Quando preciso falar num funeral, costumo usar João 1 7:24. Com o sabemos que os cristãos vão para o céu? Temos essa certeza por causa do preço que Jesus pagou (1 Ts 5:9, 10), da promessa que Jesus deu (Jo 14:1­ 6) e da oração que Jesus fez (Jo 1 7:24). O Pai sempre responde às orações do Filho, de modo que sabemos que os cristãos que morrem vão para o céu e contemplam a glória de Deus.

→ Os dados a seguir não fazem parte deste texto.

(* ===== verification/Lists.v ===== *)
(** * Lists of streams: the sender lists of [tcp_out.c] and the timer lists of
    [timer.c]

    A stream carries a flag for each list it can be on; the operations keep
    flag, list and counter together. *)

From S2P Require Import Prelude SeqNum SpscQueue Machine.

Section lists.
Context `{Env}.

(** ** Control, send and ACK lists *)

Definition AddtoControlList (p : ptr) (cur_ts : Z) : M unit :=
  let* s := get_stream p in
  if negb (on_control_list (sndvar s)) then
    let* i := the_sender p in
    upd_snd p (fun v => v <| on_control_list := true |>) ;;;
    upd_sender i (fun d => d <| control_list := control_list d ++ [p] |>
                             <| control_list_cnt := control_list_cnt d + 1 |>)
  else ret tt.

Definition AddtoSendList (p : ptr) : M unit :=
  let* i := the_sender p in
  let* s := get_stream p in
  match sndbuf (sndvar s) with
  | None => throw AssertFailed
  | Some _ =>
      if negb (on_send_list (sndvar s)) then
        upd_snd p (fun v => v <| on_send_list := true |>) ;;;
        upd_sender i (fun d => d <| send_list := send_list d ++ [p] |>
                                 <| send_list_cnt := send_list_cnt d + 1 |>)
      else ret tt
  end.

Definition AddtoACKList (p : ptr) : M unit :=
  let* i := the_sender p in
  let* s := get_stream p in
  if negb (on_ack_list (sndvar s)) then
    upd_snd p (fun v => v <| on_ack_list := true |>) ;;;
    upd_sender i (fun d => d <| ack_list := ack_list d ++ [p] |>
                             <| ack_list_cnt := ack_list_cnt d + 1 |>)
  else ret tt.

Definition RemoveFromControlList (p : ptr) : M unit :=
  let* i := the_sender p in
  let* s := get_stream p in
  if on_control_list (sndvar s) then
    upd_snd p (fun v => v <| on_control_list := false |>) ;;;
    let* d := get_sender i in
    let* l := lift (tailq_remove p (control_list d)) in
    upd_sender i (fun d => d <| control_list := l |> <| control_list_cnt := control_list_cnt d - 1 |>)
  else ret tt.

Definition RemoveFromSendList (p : ptr) : M unit :=
  let* i := the_sender p in
  let* s := get_stream p in
  if on_send_list (sndvar s) then
    upd_snd p (fun v => v <| on_send_list := false |>) ;;;
    let* d := get_sender i in
    let* l := lift (tailq_remove p (send_list d)) in
    upd_sender i (fun d => d <| send_list := l |> <| send_list_cnt := send_list_cnt d - 1 |>)
  else ret tt.

Definition RemoveFromACKList (p : ptr) : M unit :=
  let* i := the_sender p in
  let* s := get_stream p in
  if on_ack_list (sndvar s) then
    upd_snd p (fun v => v <| on_ack_list := false |>) ;;;
    let* d := get_sender i in
    let* l := lift (tailq_remove p (ack_list d)) in
    upd_sender i (fun d => d <| ack_list := l |> <| ack_list_cnt := ack_list_cnt d - 1 |>)
  else ret tt.

Inductive ack_opt := ACK_OPT_NOW | ACK_OPT_AGGREGATE | ACK_OPT_WACK.

(** [ack_cnt] is a 6-bit field; the test before the increment is made on
    promoted integers. *)
Definition EnqueueACK (p : ptr) (cur_ts : Z) (opt : ack_opt) : M unit :=
  let* s := get_stream p in
  let c := ack_cnt (sndvar s) in
  (match opt with
   | ACK_OPT_NOW =>
       if c <? c + 1 then upd_snd p (fun v => v <| ack_cnt := (c + 1) mod 64 |>) else ret tt
   | ACK_OPT_AGGREGATE =>
       if c =? 0 then upd_snd p (fun v => v <| ack_cnt := 1 |>) else ret tt
   | ACK_OPT_WACK => upd_snd p (fun v => v <| is_wack := true |>)
   end) ;;;
  AddtoACKList p.

(** ** The retransmission store *)

Definition rto_slot (m : mtcp_manager) (i : Z) : list ptr := default [] (rto_list (rto_store m) !! i).
Definition upd_slot (i : Z) (l : list ptr) : M unit :=
  modify (fun m => m <| rto_store; rto_list := <[i := l]> (rto_list (rto_store m)) |>).

Definition AddtoRTOList (p : ptr) : M unit :=
  let* s := get_stream p in
  let* cnt := gets rto_list_cnt in
  when (cnt =? 0)
    (modify (fun m => m <| rto_store; rto_now_idx := 0 |>
                        <| rto_store; rto_now_ts := ts_rto (sndvar s) |>)) ;;;
  if on_rto_idx s <? 0 then
    if on_timewait_list s then ret tt
    else
      let* st := gets rto_store in
      let diff := s32 (ts_rto (sndvar s) - rto_now_ts st) in
      let offset := if diff <? RTO_HASH then u32 (diff + rto_now_idx st) mod RTO_HASH else RTO_HASH in
      upd_stream p (fun s => s <| on_rto_idx := offset |>) ;;;
      let* l := gets (fun m => rto_slot m offset) in
      upd_slot offset (l ++ [p]) ;;;
      modify (fun m => m <| rto_list_cnt := rto_list_cnt m + 1 |>)
  else ret tt.

Definition RemoveFromRTOList (p : ptr) : M unit :=
  let* s := get_stream p in
  if on_rto_idx s <? 0 then ret tt
  else
    let* l := gets (fun m => rto_slot m (on_rto_idx s)) in
    let* l := lift (tailq_remove p l) in
    upd_slot (on_rto_idx s) l ;;;
    upd_stream p (fun s => s <| on_rto_idx := -1 |>) ;;;
    modify (fun m => m <| rto_list_cnt := rto_list_cnt m - 1 |>).

(** ** The TIME_WAIT and timeout lists *)

Definition AddtoTimewaitList (p : ptr) (cur_ts : Z) : M unit :=
  upd_rcv p (fun r => r <| ts_tw_expire := u32 (cur_ts + tcp_timewait) |>) ;;;
  let* s := get_stream p in
  if on_timewait_list s then
    let* l := gets timewait_list in
    let* l := lift (tailq_remove p l) in
    modify (fun m => m <| timewait_list := l ++ [p] |>)
  else
    when (0 <=? on_rto_idx s) (RemoveFromRTOList p) ;;;
    upd_stream p (fun s => s <| on_timewait_list := true |>) ;;;
    modify (fun m => m <| timewait_list := timewait_list m ++ [p] |>
                       <| timewait_list_cnt := timewait_list_cnt m + 1 |>).

Definition RemoveFromTimewaitList (p : ptr) : M unit :=
  let* s := get_stream p in
  if negb (on_timewait_list s) then throw AssertFailed
  else
    let* l := gets timewait_list in
    let* l := lift (tailq_remove p l) in
    modify (fun m => m <| timewait_list := l |>) ;;;
    upd_stream p (fun s => s <| on_timewait_list := false |>) ;;;
    modify (fun m => m <| timewait_list_cnt := timewait_list_cnt m - 1 |>).

Definition AddtoTimeoutList (p : ptr) : M unit :=
  let* s := get_stream p in
  if on_timeout_list s then throw AssertFailed
  else
    upd_stream p (fun s => s <| on_timeout_list := true |>) ;;;
    modify (fun m => m <| timeout_list := timeout_list m ++ [p] |>
                       <| timeout_list_cnt := timeout_list_cnt m + 1 |>).

Definition RemoveFromTimeoutList (p : ptr) : M unit :=
  let* s := get_stream p in
  if on_timeout_list s then
    upd_stream p (fun s => s <| on_timeout_list := false |>) ;;;
    let* l := gets timeout_list in
    let* l := lift (tailq_remove p l) in
    modify (fun m => m <| timeout_list := l |> <| timeout_list_cnt := timeout_list_cnt m - 1 |>)
  else ret tt.

Definition UpdateTimeoutList (p : ptr) : M unit :=
  let* s := get_stream p in
  if on_timeout_list s then
    let* l := gets timeout_list in
    let* l := lift (tailq_remove p l) in
    modify (fun m => m <| timeout_list := l ++ [p] |>)
  else ret tt.

Definition UpdateRetransmissionTimer (p : ptr) (cur_ts : Z) : M unit :=
  let* s := get_stream p in
  assert (0 <? rto (sndvar s)) ;;;
  upd_snd p (fun v => v <| nrtx := 0 |>) ;;;
  when (0 <=? on_rto_idx s) (RemoveFromRTOList p) ;;;
  if TCP_SEQ_GT (snd_nxt s) (snd_una (sndvar s)) then
    upd_snd p (fun v => v <| ts_rto := u32 (cur_ts + rto (sndvar s)) |>) ;;;
    AddtoRTOList p
  else ret tt.
End lists.
Lemma options_mss fuel s hi lo :
  i + 4 <= len -> znth mem i = Some TCP_OPT_MSS -> znth mem (i + 1) = Some TCP_OPT_MSS_LEN ->
  znth mem (i + 1 + 1) = Some hi -> znth mem (i + 1 + 1 + 1) = Some lo ->
  0 <= hi < 256 -> 0 <= lo < 256 ->
  parse_options (S fuel) cur_ts mem len i s =
  parse_options fuel cur_ts mem len (i + 4)
    (s <| sndvar; mss := 256 * hi + lo |> <| sndvar; eff_mss := u16 (256 * hi + lo - 12) |>).
Proof using Hi Hlen.
  intros ? H0 H1 H2 H3 ? ?. cbn [parse_options]. destruct (Z.ltb_spec i len); [|lia]. unfold rd.
  rewrite H0. cbn -[Z.add Z.sub u32 u16 parse_options Z.shiftl]. rewrite H1. cbn -[Z.add Z.sub u32 u16 parse_options Z.shiftl].
  rewrite fits by (unfold TCP_OPT_MSS_LEN; lia). rewrite H2. cbn -[Z.add Z.sub u32 u16 parse_options Z.shiftl].
  rewrite H3. cbn -[Z.add Z.sub u32 u16 parse_options Z.shiftl].
  rewrite Z.shiftl_mul_pow2 by lia. change (2 ^ 8) with 256.
  replace (u16 (u16 (hi * 256) + lo)) with (256 * hi + lo) by wrap_lia.
  change (TCP_OPT_TIMESTAMP_LEN + 2) with 12. f_equal. lia.
Qed.

Lemma options_wscale fuel s w :
  i + 3 <= len -> znth mem i = Some TCP_OPT_WSCALE -> znth mem (i + 1) = Some TCP_OPT_WSCALE_LEN ->
  znth mem (i + 1 + 1) = Some w ->
  parse_options (S fuel) cur_ts mem len i s =
  parse_options fuel cur_ts mem len (i + 3) (s <| sndvar; wscale_peer := w |>).
Proof using Hi Hlen.
  intros ? H0 H1 H2. cbn [parse_options]. destruct (Z.ltb_spec i len); [|lia]. unfold rd.
  rewrite H0. cbn -[Z.add Z.sub u32 parse_options]. rewrite H1. cbn -[Z.add Z.sub u32 parse_options].
  rewrite fits by (unfold TCP_OPT_WSCALE_LEN; lia). rewrite H2. cbn -[Z.add parse_options]. f_equal. lia.
Qed.

Lemma options_timestamp fuel s v :
  i + 10 <= len -> znth mem i = Some TCP_OPT_TIMESTAMP -> znth mem (i + 1) = Some TCP_OPT_TIMESTAMP_LEN ->
  rd32 mem (i + 1 + 1) = Ok v ->
  parse_options (S fuel) cur_ts mem len i s =
  parse_options fuel cur_ts mem len (i + 10)
    (s <| saw_timestamp := true |> <| rcvvar; ts_recent := v |> <| rcvvar; ts_last_ts_upd := cur_ts |>).
Proof using Hi Hlen.
  intros ? H0 H1 H2. cbn [parse_options]. destruct (Z.ltb_spec i len); [|lia]. unfold rd.
  rewrite H0. cbn -[Z.add Z.sub u32 parse_options rd32]. rewrite H1. cbn -[Z.add Z.sub u32 parse_options rd32].
  rewrite fits by (unfold TCP_OPT_TIMESTAMP_LEN; lia). rewrite H2. cbn -[Z.add parse_options]. f_equal. lia.
Qed.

 Não encontramos qualquer petição em João 17:25, 26. Jesus simplesmente relatou ao Pai seu ministério aqui no mundo e fez várias declarações importantes para nós. Afirmou que o mundo não conhece o Pai, mas que os cristãos o conhecem, pois o Filho nos revelou o Pai. O mundo certamente tem inúmeras oportunidades de conhecer o Pai, mas prefere continuar a viver com sua cegueira e dureza de coração. Nossa incumbência como cristãos é dar testemunho ao mundo perdido e compartilhar a mensagem salvadora de Deus.

Jesus também declarou a importância da verdade e do amor na Igreja. Os cristãos conhecem o nome (a natureza) de Deus e compartilham dessa natureza divina. Jesus deixou claro que a verdade e o amor devem andar juntos (ver Ef 4:15). Alguém disse bem que a verdade sem amor é brutalidade e o amor sem verdade é hipocrisia. A mente cresce ao receber a verdade, mas o coração cresce ao dar amor. O conhecimento, por si mesmo, leva ao orgulho (1 Co 8:1), mas o amor, por si mesmo, pode levar a decisões erradas (ver Fp 1:9, 10). O amor dos cristãos não deve ser cego! Ao recapitular esta oração, observamos quais eram as prioridades espirituais no coração do Salvador: a glória de Deus, a santidade do povo de Deus; a unidade da Igreja; o ministério de compartilhar o evangelho com o mundo perdido. Fazemos bem em nos concentrar nessas mesmas prioridades. Um dia, cada um de nós prestará contas de seu ministério. É muito sério saber que daremos um “relatório final” diante do trono de Cristo. Espero que possamos dizer: “Eu te glorifiquei na terra, consumando a obra que me confiaste para fazer” (Jo 1 7:4).